Winter weather is one of the biggest factors in car accidents across the country. An estimated 3 million people are injured in car accidents every year, and those numbers experience a spike when severe storms arrive.
Winter Storm Nadia has recently taken on the mantle of a deadly storm; after triggering at least 125 crashes in Missouri where 19 people were hurt and one died, she continued her rampage west. Nadia’s seemingly endless heavy snowfall persisted for days, forcing the Interstate 80 from Colfax to the Nevada line to close due to white-out conditions. The National Weather Service also noted that the storm caused more than 1,000 lightning strikes in an event the agency categorizes as “rare.”
Even in states used to a warm, mild climate can end up suffering the effects of a devastating storm; Redding, California, received more than a foot of snow from Nadia, which resulted in the city of 100,000 effectively shutting down. Roads became completely impassable, and many homes and business lost power for several days due to the onslaught of heavy snow.
“We’ve been here since 2002 and we’ve had snow maybe four times, but nothing like this,” local resident Chris Belcastro said. “Branches as big as four inches around just snapped off. It’s just a really heavy snow.”

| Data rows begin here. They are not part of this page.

Lemma in_tree_inv x e :
  in_tree x e ↔ x = e ∨ ∃ c, c ∈ Unwrap e ∧ in_tree x c.
Proof.
  split; [destruct 1; naive_solver|].
  intros [-> | (c & ? & ?)]; eauto with wolf.
Qed.

(** [errors.Is] is the search of the whole tree for an error that matches at its root. *)
Definition matches_here (e target : error) : bool :=
  same_sentinel e target
  || match e with AppError Code _ _ _ => AppError_Is Code target | _ => false end.

Lemma errors_Is_unfold e target :
  errors_Is e target = matches_here e target || existsb (λ c, errors_Is c target) (Unwrap e).
Proof.
  unfold matches_here. destruct e as [| | | ? ? ? [c|] | |]; simpl;
    rewrite ?orb_false_r; try done.
Qed.

Lemma existsb_elem {A} (f : A → bool) l : existsb f l = true ↔ ∃ x, x ∈ l ∧ f x = true.
Proof.
  rewrite existsb_exists. split; intros (x & Hx & ?); exists x; split; try done;
    by apply list_elem_of_In.
Qed.

(** Induction on what an error wraps. *)
Lemma error_unwrap_ind (P : error → Prop) :
  (∀ e, (∀ c, c ∈ Unwrap e → P c) → P e) → ∀ e, P e.
Proof.
  intros Hstep e.
  induction e as [s|s|s e IH|c m f o IH|s e IH|l IH] using error_tree_ind;
    apply Hstep; simpl; intros c' Hc'.
  - by apply elem_of_nil in Hc'.
  - by apply elem_of_nil in Hc'.
  - by apply list_elem_of_singleton in Hc' as ->.
  - apply IH. destruct o; simpl in Hc'; [|by apply elem_of_nil in Hc'].
    by apply list_elem_of_singleton in Hc' as ->.
  - by apply list_elem_of_singleton in Hc' as ->.
  - rewrite Forall_forall in IH. by apply IH.
Qed.

Lemma errors_Is_tree e target :
  errors_Is e target = true ↔ ∃ x, in_tree x e ∧ matches_here x target = true.
Proof.
  induction e as [e IH] using error_unwrap_ind.
  rewrite errors_Is_unfold, orb_true_iff, existsb_elem. split.
  - intros [?|(c & Hc & H)]; [by eauto with wolf|].
    apply IH in H as (x & ? & ?); [|done]. eauto with wolf.
  - intros (x & [->|(c & Hc & ?)]%in_tree_inv & ?); [by left|].
    right. exists c. split; [done|]. apply IH; eauto.
Qed.

(** A target that is a bare application error only matches application errors. *)
Lemma matches_code x c :
  matches_here x (AppError c "" "" None) = true
  ↔ ∃ m f o, x = AppError c m f o.
Proof.
  unfold matches_here, AppError_Is. split.
  - destruct x as [| | | c' m f o | |]; simpl; try done.
    intros ->%String.eqb_eq. eauto.
  - intros (m & f & o & ->). simpl. by rewrite String.eqb_refl.
Qed.

(** a sentinel predicate such as [IsNotFound] holds exactly when an application
    error with that code is somewhere in the error's tree. *)
Theorem Is_code_iff (e : error) (c : ErrorCode) :
  errors_Is e (AppError c "" "" None) = true
  ↔ ∃ m f o, in_tree (AppError c m f o) e.
Proof.
  rewrite errors_Is_tree. split.
  - intros (x & Hin & (m & f & o & ->)%matches_code). eauto.
  - intros (m & f & o & Hin). eexists; split; [exact Hin|].
    apply matches_code. eauto.
Qed.

(** [Do] loses neither error: after a failed close, [errors.Is] finds in [*err]
    exactly what it found in the function's error or finds in the close error; after a
    successful close, [*err] is unchanged. *)
Theorem Do_keeps_both (err : option error) (closeErr : option error) (msg : string) (target : error) :
  on_err (λ e, errors_Is e target) (Do err closeErr msg)
  = on_err (λ e, errors_Is e target) err || on_err (λ e, errors_Is e target) closeErr.
Proof.
  destruct closeErr as [ce|]; simpl; [|by rewrite orb_false_r].
  unfold errors_Join. destruct err as [e|]; simpl; by rewrite ?orb_false_r.
Qed.

(** Case analysis on the error code: the nine constants in turn, then the rest. *)
Ltac code_cases c :=
  destruct (String.eqb_spec c ErrNotFound) as [->|?];
  [|destruct (String.eqb_spec c ErrConflict) as [->|?];
  [|destruct (String.eqb_spec c ErrValidation) as [->|?];
  [|destruct (String.eqb_spec c ErrUnauthorized) as [->|?];
  [|destruct (String.eqb_spec c ErrForbidden) as [->|?];
  [|destruct (String.eqb_spec c ErrInternal) as [->|?];
  [|destruct (String.eqb_spec c ErrRateLimited) as [->|?];
  [|destruct (String.eqb_spec c ErrUnavailable) as [->|?];
  [|destruct (String.eqb_spec c ErrTimeout) as [->|?]]]]]]]]].

Lemma mapError_status (e : error) Code Message Field cause :
  errors_As e = Some (Code, Message, Field, cause) →
  mapError e = (CodeToStatus Code, Code, Message).
Proof.
  unfold mapError, CodeToStatus. intros ->. code_cases Code; done.
Qed.

Lemma CodeToStatus_range c :
  CodeToStatus c ∈ [400; 401; 403; 404; 409; 429; 500; 503; 504]%Z.
Proof.
  unfold CodeToStatus. code_cases c; decide_now.
Qed.

(** the two HTTP mappings agree on the status of every error and answer 500 when it
    wraps no application error; every status is one of the nine of the error table. *)
Theorem http_mappings_agree (e : error) (path : string) :
  (mapError e).1.1 = (DefaultErrorMapper path e).1
  ∧ (mapError e).1.1 ∈ [400; 401; 403; 404; 409; 429; 500; 503; 504]%Z
  ∧ (errors_As e = None → (mapError e).1.1 = 500%Z).
Proof.
  unfold DefaultErrorMapper.
  destruct (errors_As e) as [[[[c m] f] o]|] eqn:He.
  - rewrite (mapError_status _ _ _ _ _ He). simpl.
    split; [done|]. split; [apply CodeToStatus_range | done].
  - unfold mapError. rewrite He. simpl.
    split; [done|]. split; [|done]. decide_now.
Qed.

Since 52% of personal injury claims involve motor vehicle accidents, the influence of inclement weather can play a huge role. If you claim the other driver was negligent, your car accident attorneys or personal injury lawyers will have to spend a significant amount of time determining whether or not you have a case. In more temperate conditions, such as a light drizzle, weather will not play a factor and your car accident attorney will instead focus on your (and the other driver’s) behavior; with a violent storm like Nadia, however, weather becomes a factor and can make the process more complicated.
Unless you’ve already experienced an accident where heavy weather was involved, your best bet — for avoiding both injuries and accidents — is too simply stay inside until the storm passes.